Ôshima Nagisa, cinéaste unique en son genre, et précurseur de ce que la critique française appela la « Nouvelle vague japonaise » dans les années 1960-70, a discrètement tiré sa révérence le 15 janvier dernier, à l’âge de 80 ans victime d’une pneumonie, à l’hôpital de Fujisawa, après des années de paralysie, suite à un accident vasculaire cérébral en 1996, qui le laissa cloué sur une chaise-roulante… Sa disparition, survenant quelques semaines après celle de son ami Wakamatsu Kôji (qui fut producteur sur L’Empire des Sens, voir Zoom Japon n°25, novembre 2012) , entérine la fin de toute une époque, celle du cinéma japonais rebelle et créatif, où triomphaient l’anti-réalisme et l’imaginaire débridé, contre le courant du cinéma « classique » réaliste et social des années 1950.
Ceux qui l’ont bien connu (dont j’ai eu la chance de faire partie dans les années 1960-70 et jusqu’à son dernier film.

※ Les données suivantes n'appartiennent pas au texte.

(** * E-ink slideshow firmware: image loader, SD-card scan and slideshow controller

    A shallow embedding of [src/main/image_loader.cpp], [src/main/sd_card.cpp]
    and [src/main/slideshow.cpp], followed by [src/main/button.cpp] and the
    bus, display and printing components under [src/components]: [SPI.h],
    [Arduino.h], [Adafruit_SPIDevice.cpp], [Adafruit_I2CDevice.cpp],
    [Adafruit_SH1106.cpp] and [Print.h].

    Conventions.
    - [uint8_t], [uint16_t], [uint32_t], [int32_t] and [TickType_t] values are
      integers in [Z]; every C++ operation that can wrap is followed by the
      matching [wrap] / [to_int32].
    - [size_t] values (vector sizes and indices) are binary naturals [N],
      reduced modulo [2^32] (the targets are 32-bit).
    - Single-precision arithmetic of the scaler is an interface
      ([FloatArith]); [binary32] instantiates it with the IEEE-754 operations
      of the kernel's [SpecFloat] at precision 24.
    - Calls on the display object are recorded as a list of [DisplayCall]s.
    - Driver calls of the components are recorded as lists of calls in
      program order; what a driver answers is an argument of the function
      that calls it. A null handle is [None].
    - Where the C++ code has undefined behaviour (an access outside an
      array, a signed overflow, a shift by the width of the type), the
      function returns [None]; the task loop of the controller names the
      two cases it has, [DivisionByZero] and [NullPointer].
    - The two pointers of slideshow.cpp, [s_buttonQueue] and [g_display],
      are a record of their own ([Pointers]) beside the controller
      variables: only [init] assigns them. *)

From Stdlib Require Import ZArith NArith List String Ascii Bool Lia.
From Stdlib Require Import Strings.Byte.
From Stdlib Require Import Floats.SpecFloat.
From Equations Require Import Equations.
Import ListNotations.

Local Open Scope Z_scope.

(** ** Machine integers *)

Definition wrap (bits : Z) (z : Z) : Z := z mod 2 ^ bits.

Definition wrap8 : Z -> Z := wrap 8.
Definition wrap32 : Z -> Z := wrap 32.

(** Two's-complement reading of the low [bits] bits. *)
Definition to_signed (bits : Z) (z : Z) : Z :=
  let u := wrap bits z in
  if u <? 2 ^ (bits - 1) then u else u - 2 ^ bits.

Definition to_int16 : Z -> Z := to_signed 16.
Definition to_int32 : Z -> Z := to_signed 32.

(** [size_t] on the 32-bit target. *)
Definition size_wrap (n : N) : N := (n mod 2 ^ 32)%N.

(** [std::vector::size()] / [std::string::length()] as a [size_t]. *)
Definition size {A : Type} (l : list A) : N := size_wrap (N.of_nat (List.length l)).

(** ** Single-precision arithmetic used by the scaler *)

Class FloatArith : Type := {
  float : Type;
  (** conversion of an unsigned integer to [float] *)
  of_uint : Z -> float;
  fdiv : float -> float -> float;
  fmul : float -> float -> float;
  (** [a < b] *)
  flt : float -> float -> bool;
  (** [static_cast<uint32_t>(f)]: truncation toward zero; [None] where the
      value does not fit (undefined behaviour in C++). *)
  to_uint32 : float -> option Z
}.

(** [std::min(a, b)] is [(b < a) ? b : a]. *)
Definition fmin `{FloatArith} (a b : float) : float := if flt b a then b else a.

Module Binary32.

Definition prec : Z := 24.
Definition emax : Z := 128.

Definition of_Z (n : Z) : spec_float := binary_normalize prec emax n 0 false.

(** Integer part of [m * 2^e], toward zero. *)
Definition trunc_mag (m : positive) (e : Z) : Z :=
  if 0 <=? e then Z.shiftl (Z.pos m) e else Z.shiftr (Z.pos m) (- e).

Definition to_u32 (f : spec_float) : option Z :=
  match f with
  | S754_zero _ => Some 0
  | S754_finite false m e =>
      let v := trunc_mag m e in if v <? 2 ^ 32 then Some v else None
  | S754_finite true m e =>
      if trunc_mag m e =? 0 then Some 0 else None
  | S754_infinity _ | S754_nan => None
  end.

#[export] Instance binary32 : FloatArith := {|
  float := spec_float;
  of_uint := of_Z;
  fdiv := SFdiv prec emax;
  fmul := SFmul prec emax;
  flt := SFltb;
  to_uint32 := to_u32
|}.

End Binary32.

(** ** The display object *)

(** [EPD_BLACK], [EPD_WHITE], [EPD_RED] of the panel driver. *)
Inductive Color : Type := EPD_BLACK | EPD_WHITE | EPD_RED.

(** The calls the firmware makes on [Adafruit_IL0373]. *)
Inductive DisplayCall : Type :=
| Begin
| SetRotation (r : Z)
| ClearBuffer
| DrawPixel (x y : Z) (color : Color)
| SetTextSize (s : Z)
| SetTextColor (c : Color)
| FillRect (x y w h : Z) (c : Color)
| SetCursor (x y : Z)
| Print (text : string)
| Display.

(** ** config.hpp *)

Definition DISPLAY_WIDTH : Z := 128.
Definition DISPLAY_HEIGHT : Z := 296.
Definition MAX_IMAGE_FILES : N := 100.
Definition IMAGE_EXTENSIONS : list string := [".bmp"; ".BMP"]%string.
Definition IMAGE_DIRECTORY : string := "/sdcard/images"%string.
Definition AUTO_ADVANCE_DELAY_SEC : Z := 10.
Definition INACTIVITY_TIMEOUT_SEC : Z := 300.

(** ** sd_card.cpp *)

Module SDCard.

(** A [struct dirent] as [readdir] yields it. The scan reads [d_name] only. *)
Inductive FileType : Type := DT_REG | DT_DIR.

Record dirent : Type := { d_name : string; d_type : FileType }.

(** The mounted volume as the functions below see it: the module's
    [s_mounted] flag, the bytes [fopen]/[fread] deliver for a path and the
    entries [opendir]/[readdir] deliver for a directory, in iterator order. *)
Record Card : Type := {
  s_mounted : bool;
  fopen : string -> option (list byte);
  opendir : string -> option (list dirent)
}.

(** [entry->d_name[0] == '.'] (the terminating NUL of an empty name is not a dot). *)
Definition starts_with_dot (name : string) : bool :=
  match name with
  | String c _ => Ascii.eqb c "."%char
  | EmptyString => false
  end.

(** [filename.substr(filename.length() - strlen(ext))] *)
Definition tail_of (filename : string) (n : nat) : string :=
  let len := String.length filename in
  substring (len - n) (len - (len - n)) filename.

(** The [for] loop over [IMAGE_EXTENSIONS] that sets [isImage]. *)
Fixpoint isImage (filename : string) (exts : list string) : bool :=
  match exts with
  | [] => false
  | e :: rest =>
      if (String.length e <=? String.length filename)%nat
      then if String.eqb (tail_of filename (String.length e)) e
           then true
           else isImage filename rest
      else isImage filename rest
  end.

Definition fullPath (directory filename : string) : string :=
  (directory ++ "/" ++ filename)%string.

(** The [while ((entry = readdir(dir)) != nullptr && count < MAX_IMAGE_FILES)]
    loop; [entries] is what [readdir] has still to deliver. *)
Fixpoint scan_loop (directory : string) (entries : list dirent)
  (imageFiles : list string) (count : N) : list string * N :=
  match entries with
  | [] => (imageFiles, count)
  | entry :: rest =>
      if (count <? MAX_IMAGE_FILES)%N then
        if starts_with_dot (d_name entry) then
          scan_loop directory rest imageFiles count
        else if isImage (d_name entry) IMAGE_EXTENSIONS then
          scan_loop directory rest
            (imageFiles ++ [fullPath directory (d_name entry)])
            (size_wrap (count + 1))
        else scan_loop directory rest imageFiles count
      else (imageFiles, count)
  end.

Tabou (Gohatto, 2000) se rappellent évidemment sa forte personnalité anti-conformiste, ses assertions radicales et son rire homérique, qui n’épargnaient presque personne !
Bien avant son film le plus célèbre , le « scandaleux » L’Empire des sens (Ai no korida, 1976), plus facile à voir à Paris qu’à Tôkyô, où il fut impitoyablement censuré pour « pornographie », tandis que son auteur endurait un long procès, Ôshima avait déjà largement défrayé la chronique du cinéma nippon, en claquant la porte de la Shôchiku, en 1960, où il avait fait ses débuts comme assistant (notamment de Nomura Yoshitarô et de Ôba Hideo) puis comme réalisateur en 1959, avec l’hyper-réaliste Le Quartier de l’amour et de l’espoir (Ai to kibô no machi). La période Shôchiku sera brève. Après deux films bourrés d’énergie vitale en 1960, L’Enterrement du soleil (Taiyô no hakaba), et surtout son célèbre Contes cruels de la jeunesse (Seishun zankoku monogatari), film phare de la « Nouvelle vague » de la Shôchiku, avec les premiers films de Yoshida et Shinoda, Ôshima signe le brûlot politique Nuit et Brouillard du Japon (Nihon no yoru to kiri), en référence au fameux film d’Alain Resnais. Il y règle son compte à une certaine gauche japonaise, en plein milieu de la contestation anti-américaine par la jeunesse radicale. La Shôchiku ayant retiré le film de l’affiche au bout de quatre jours, le jeune Ôshima, alors âgé de 28 ans, quitte le studio avec fracas, et entame une carrière atypique, signant des films très différents de sujets et de style. Il crée en 1965 sa propre société, la Sôzô Sha, avec l’aide  de sa femme , l’actrice Koyama Akiko, qui joue dans la plupart de ses films. Les films « osés » et radicaux, à connotations sexuelles et politiques, s’enchaînent, des Plaisirs de la Chair (Etsuraku, 1965) au Traité des chansons paillardes japonaises (Nihon Shunkakô, 1967), et à La Pendaison (Kôshikei, 1968), où il attaque violemment le racisme anti-coréen, à travers le cas réel d’un violeur coréen condamné à mort. Ôshima est un cinéaste protéiforme, aux multiples facettes, contrairement à un Imamura Shôhei ou à un Yoshida, aux styles immédiatement reconnaissables.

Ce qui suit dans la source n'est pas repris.